CMTV. “Portugal sem bombeiros, os profissionais emigraram preferencialmente para os EUA, onde numa semana ganham o que ganhavam num mês em Portugal.”
Creio que um dos maiores erros do PR e da história de Angola, foi o PR ordenar a invasão de Angola por portugueses para que fiquemos burros, pois com eles nada temos a aprender, e isso só se explica talvez pelo gozo pessoal que o PR sente por nos ver outra vez na escravatura da Idade Média. Assim, Luanda virou a cidade dos acampamentos de ciganos. Apenas um exemplo: basta ver a actividade bancária exercida pelos portugueses, conseguiram transformar os bancos em cantinas bancárias.
Claro, e assim as quadrilhas do lixo português vêm para Angola.

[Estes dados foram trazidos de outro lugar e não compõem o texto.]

Lemma draw_boxes_and_labels_witness :
  exists calls,
    draw_bounding_boxes (fun q => q) (fun _ _ => 60%Q) (fun _ _ => "0.90")
      [mkDetection (10, 10, 50, 50)%Q 0.9
         (replicate 16 (mkKeypoint 20 30 0.9) ++ [mkKeypoint 40 50 0.5])]
      640 480 = Some calls /\
    omap stroked_rect_of calls =
      bbox <$> [mkDetection (10, 10, 50, 50)%Q 0.9
                  (replicate 16 (mkKeypoint 20 30 0.9) ++ [mkKeypoint 40 50 0.5])] /\
    Forall3 (fun (predict : Detection) (rect : Box) (text : string * Q * Q) =>
       let '(x1, y1, _, _) := bbox predict in
       let '(rx, ry, rw, rh) := rect in
       let '(s, tx, ty) := text in
       s = "score " +:+ "0.90" /\ tx = x1 /\
       (rx == x1 - 1 /\ rw == 60 + 4 /\ rh == 20 /\
        (20 <= y1 -> ry == y1 - 20 /\ ty == y1 - 5) /\
        (y1 < 20 -> ry == y1 + 1 /\ ty == y1 + 21) /\
        ry <= ty <= ry + rh /\
        (0 <= ry <-> -1 <= y1))%Q)
      [mkDetection (10, 10, 50, 50)%Q 0.9
         (replicate 16 (mkKeypoint 20 30 0.9) ++ [mkKeypoint 40 50 0.5])]
      (omap filled_rect_of calls) (omap text_of calls).
Proof.
  eexists. split; [vm_compute; reflexivity |].
  apply (draw_boxes_and_labels (fun q => q) (fun _ _ => 60%Q)
           (fun _ _ => "0.90")
           [mkDetection (10, 10, 50, 50)%Q 0.9
              (replicate 16 (mkKeypoint 20 30 0.9) ++ [mkKeypoint 40 50 0.5])]
           640 480).
  vm_compute. reflexivity.
Defined.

CMTV: “O banco millennium chumbou nos testes de estresse da Comissão Europeia.” Mas em Luanda não, nos testes da corrupção e da destruição das nossas vidas ninguém chumba.
27 de Outubro
“Há que aprender a navegar entre falsos amigos e verdadeiros inimigos.” Paulo Coelho
Se o MPLA teimar na exclusão social, de tudo, daqueles que nele votaram e apoiaram, enviando-os para a morte, até mata crianças como é o caso do gerador da morte do banco millennium Angola/teixeira duarte/sonangol. Pelos vistos o MPLA transformou-se numa sanguinária máquina da morte, apenas lhe interessando a divisão daquilo que nos pertence, os lucros do petróleo. Então que prepare as malas para uma longa viagem sem regresso do… inferno.
28 de Outubro
Da Lwena: em Angola já ninguém tem amor ao próximo.
Do Nosso Técnico: “os brancos ficam a tomar café e nós é que trabalhamos!”
Em Luanda o crime compensa.
O estilo dos discursos dos nossos politiqueiros e politiqueiras é idêntico na arte, na hipocrisia e no cambalacho. São apenas palavras que saem da boca e que o vento arrasta e deposita em lugares abandonados e que nem o lixo da história os conseguirá reciclar.
29 de Outubro
Bancos em Luanda. Depositamos o nosso dinheiro nos bancos de Luanda e quando o queremos, o dinheiro desapareceu e os bancos não se responsabilizam, pois de bancos só têm o nome. Destruam os corruptos.
Se em Angola está mais que provado que não existe jornalismo, porque é que insistem em chamarem-se de jornalistas?